What is it like to be an E. coli with such an un-bacterial load of lipids? When induced to a moderate level, the cells grow well, at about the same rate as the parent strain (although what they show is a linear plot, which doesn’t allow one to readily 'read' what the exponential growth rate is. A semi-log plot, plus working at lower cell densities, would have helped here). They found, however, an apparent lag in growth, suggesting that the engin­eer­ed strain must undergo some adjustments (but apparent lags are also seen if the inoculum contains few viable cells). Inducing the cells to express their 'lipid genes' to a high level, however, causes problems. They now grow more slowly and become elongated and slightly thinner. Growth was slowed down and the cells made 'lobular appendages' that later became detached. The likely rea­son is that, when lipid production is increased, other cel­lular processes do not keep pace. Wisely, the authors concluded that for many of their experiments it was better to stick to conditions of lower levels of induction.
 

Next, how do the engineered strains respond to stresses? Keep in mind the propensity of Archaea to be extremo­philes. Indeed, exposure of these strains to 58°C reveal­ed an enhancement of resistance as compared to the con­trol strains, which did not survive 50°C. The chimeras were also better able to withstand freezing and thawing, as well as exposure to butanol. One unexpected and as yet unexplained result was that these cells became en­rich­ed for cardiolipin at the expense of phosphatidyl­gly­ce­rol.
 

Figure 4. Growth of the heterochiral mixed mem­brane strains. (A) Growth of the E. coli MEP/DOXP⁺EL⁺ strain with all of the ether lipid enzymes [not induced (orange)], induced with 10 μM (red), and induced with 100 μM (black) of IPTG added early during growth (OD600 = 0.0) compared with two negative control strains: E. coli JM109(DE3) wild-type (blue) and E. coli MEP/DOXP⁺ strain with the integrated MEP-DOXP operon (green).

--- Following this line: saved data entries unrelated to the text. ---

(** * Infrastructure reconnaissance and attack-surface risk scoring

    A shallow embedding of the server-side part of
    [phishing-app/app/app/page.tsx]: the WHOIS response parser, the
    risk scoring engine ([calculateInfrastructureRisks]), the
    attack-surface extractor ([extractTop5AttackSurfaces]), the four
    lookup adapters and the request handler [POST].

    Conventions of the embedding.
    - A JavaScript string is a [string]; the embedding is exact for
      ASCII text. [toLowerCase] maps [A-Z] to [a-z], [trim] removes the
      ASCII white space characters (codes 9-13 and 32).
    - A JavaScript object built key by key (the WHOIS record) is a
      [gmap string JsVal]; objects with a declared shape are records
      whose optional members are [option]s ([None] is [undefined]).
    - A number that is an integer in every run is a [Z]. The [weight]
      members, which are multiples of 0.01, are stored in hundredths.
    - A rejected promise or a thrown exception is [None]; [try]/[catch]
      is the [match] on it.
    - The outside world (resolver, sockets, [fetch], the clock) is a
      record [World] of functions; every call to it is also recorded in
      a trace of [Event]s. *)

From Stdlib Require Import ZArith QArith String Ascii List Lia DecimalString Sorted.
From stdpp Require Import gmap strings list fin_maps.

Open Scope string_scope.
Open Scope Z_scope.

(** ** JavaScript string primitives *)

Definition is_upper (c : ascii) : bool :=
  let n := nat_of_ascii c in (Nat.leb 65 n && Nat.leb n 90)%bool.

Definition lower_char (c : ascii) : ascii :=
  if is_upper c then ascii_of_nat (nat_of_ascii c + 32) else c.

(** [s.toLowerCase()], on a string of ASCII characters: the letters A
    to Z are lowered. The statements that depend on the characters of a
    lowered text take it as [ascii_text]. *)
Fixpoint toLowerCase (s : string) : string :=
  match s with
  | EmptyString => EmptyString
  | String c s' => String (lower_char c) (toLowerCase s')
  end.

(** White space removed by [trim]: TAB, LF, VT, FF, CR and SPACE, which
    is all the white space there is among the ASCII characters. *)
Definition is_space (c : ascii) : bool :=
  let n := nat_of_ascii c in ((Nat.leb 9 n && Nat.leb n 13) || Nat.eqb n 32)%bool.

(** [!s] for a string: only the empty string is falsy. *)
Definition str_empty (s : string) : bool :=
  match s with EmptyString => true | String _ _ => false end.

Fixpoint trimStart (s : string) : string :=
  match s with
  | EmptyString => EmptyString
  | String c s' => if is_space c then trimStart s' else s
  end.

Fixpoint trimEnd (s : string) : string :=
  match s with
  | EmptyString => EmptyString
  | String c s' =>
      let t := trimEnd s' in
      if (is_space c && str_empty t)%bool then EmptyString else String c t
  end.

(** [s.trim()], on a string of ASCII characters. *)
Definition trim (s : string) : string := trimEnd (trimStart s).

(** A string of ASCII characters: every code is below 128. On such a
    string [trim] and [toLowerCase] are those of JavaScript. *)
Definition ascii_text (s : string) : bool :=
  forallb (fun c => Nat.ltb (nat_of_ascii c) 128) (list_ascii_of_string s).

(** [s.startsWith(p)] *)
Fixpoint startsWith (s p : string) : bool :=
  match p, s with
  | EmptyString, _ => true
  | String _ _, EmptyString => false
  | String a p', String b s' => (Ascii.eqb a b && startsWith s' p')%bool
  end.

(** [s.includes(needle)] *)
Fixpoint includes (s needle : string) : bool :=
  (startsWith s needle ||
   match s with
   | EmptyString => false
   | String _ s' => includes s' needle
   end)%bool.

(** [s.indexOf(needle)]; [None] stands for -1. *)
Fixpoint indexOf (s needle : string) : option nat :=
  if startsWith s needle then Some O
  else match s with
       | EmptyString => None
       | String _ s' => option_map S (indexOf s' needle)
       end.

(** [s.substring(0, n)] *)
Fixpoint str_take (n : nat) (s : string) : string :=
  match n, s with
  | O, _ => EmptyString
  | S _, EmptyString => EmptyString
  | S n', String c s' => String c (str_take n' s')
  end.

(** [s.substring(n)] *)
Fixpoint str_drop (n : nat) (s : string) : string :=
  match n, s with
  | O, _ => s
  | S _, EmptyString => EmptyString
  | S n', String _ s' => str_drop n' s'
  end.

(** [s.split(sep)] for a separator of one character, as every call of
    the source has it. The result is never empty. *)
Fixpoint split (sep : ascii) (s : string) : list string :=
  match s with
  | EmptyString => [EmptyString]
  | String c s' =>
      if Ascii.eqb c sep then EmptyString :: split sep s'
      else match split sep s' with
           | h :: t => String c h :: t
           | [] => [String c EmptyString]
           end
  end.

(** [parts.join("")] *)
Definition join_empty (parts : list string) : string :=
  fold_right String.append EmptyString parts.

(** [parts.join(", ")] and the like. *)
Fixpoint join (sep : string) (parts : list string) : string :=
  match parts with
  | [] => EmptyString
  | [p] => p
  | p :: rest => p ++ sep ++ join sep rest
  end.

(** Decimal rendering of an integer inside a template literal. *)
Definition string_of_Z (z : Z) : string := NilZero.string_of_int (Z.to_int z).

Definition LF : ascii := ascii_of_nat 10.

(** [!!o] for an optional string member. *)
Definition truthy_str (o : option string) : bool :=
  match o with
  | Some s => negb (str_empty s)
  | None => false
  end.

(** [a || b] on optional strings. *)
Definition or_str (a b : option string) : option string :=
  if truthy_str a then a else b.

(** ** WHOIS response parser *)

(** Values stored in the record built by [parseWhoisResponse]. *)
Inductive JsVal : Type :=
| VStr (s : string)
| VList (l : list string).

Definition truthy_val (v : JsVal) : bool :=
  match v with
  | VStr s => negb (str_empty s)
  | VList _ => true
  end.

Source

How to reconcile these findings with the notion that the reason Archaea and Bacteria parted ways is that they made lipids that do not work in combination. This 'dis­cor­dant hypothesis' proposes that each kind of  homoge­ne­ous membrane is more stable than when combined to­gether. The authors say: “However, it is inherently diffi­cult to test such a hypothesis in vivo, as the conditions of early evolution would need to be replicated and one would need a microorganism with a mixed membrane.“ So, the present genetic manipulations yielded just the system needed for such in vivo testing. Clearly, archaeal and bacterial lipids can coexist in the same membrane, which gainsays the notion that they can’t.
 

Archaeal lipids are thought to confer greater resistance and better survival under harsh conditions. Overtly, this goes for the E. coli containing such lipids, whose fitness is somewhat improved upon some stresses. As the authors point out, greater robustness may be of use in biotechnological ap­plications. We have encountered stunning surprises before about what E. coli can and cannot do. Clone into it a single gene for the eukaryotic protein caveolin, and the cells become replete with membrane vesicles. Is there a general conclusion to be derived from such results? Prokaryotic cells, bacterial in the instance of the paper discussed here, can exist with significant deviations from their 'normal' biochemistry and appear to be much more malleable than one would have as­sumed. Yes, nothing is sacred!